Excerpts from a dataset:
BEGIN

(** *** Chains of derived models *)

Lemma run_reconfigure (c : AporiaGuardrailsConfig)
    (cfgs : list RunnableConfig) :
  forall (m : Model) (n : nat),
    result_of (run (reconfigure (withGuardrails m c) cfgs) n)
    = match orig_reconfigure m cfgs with
      | Return m' => Return (withGuardrails m' c)
      | Throw e => Throw e
      end
    /\ snd (run (reconfigure (withGuardrails m c) cfgs) n) = n
    /\ requests (trace_of (run (reconfigure (withGuardrails m c) cfgs) n)) = []
    /\ model_calls (trace_of (run (reconfigure (withGuardrails m c) cfgs) n))
       = [].
Proof.
  induction cfgs as [|cfg rest IH]; intros m n.
  - cbn [reconfigure orig_reconfigure]. run_step. repeat split.
  - cbn [reconfigure orig_reconfigure]. unfold guarded_withConfig.
    run_step. change (target (withGuardrails m c)) with m.
    destruct (orig_withConfig m cfg) as [m'|e]; cbn beta iota.
    + run_step.
      rewrite rewrap_same_config.
      destruct (IH m' n) as [Hres [Hn [Hreq Hcalls]]].
      destruct (run (reconfigure (withGuardrails m' c) rest) n)
        as [[o evs] n'].
      unfold result_of, trace_of in *. cbn [fst snd] in *.
      cbn [app requests model_calls]. repeat split; assumption.
    + repeat split.
Qed.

END

* **WHAT YOU ARE ASKED TO DO**: Each line from the one containing "destruct (orig_withConfig m" to the last line above must be returned exactly, and no line outside that range.

* **EXERCISE RESPONSE**:
    destruct (orig_withConfig m cfg) as [m'|e]; cbn beta iota.
    + run_step.
      rewrite rewrap_same_config.
      destruct (IH m' n) as [Hres [Hn [Hreq Hcalls]]].
      destruct (run (reconfigure (withGuardrails m' c) rest) n)
        as [[o evs] n'].
      unfold result_of, trace_of in *. cbn [fst snd] in *.
      cbn [app requests model_calls]. repeat split; assumption.
    + repeat split.
Qed.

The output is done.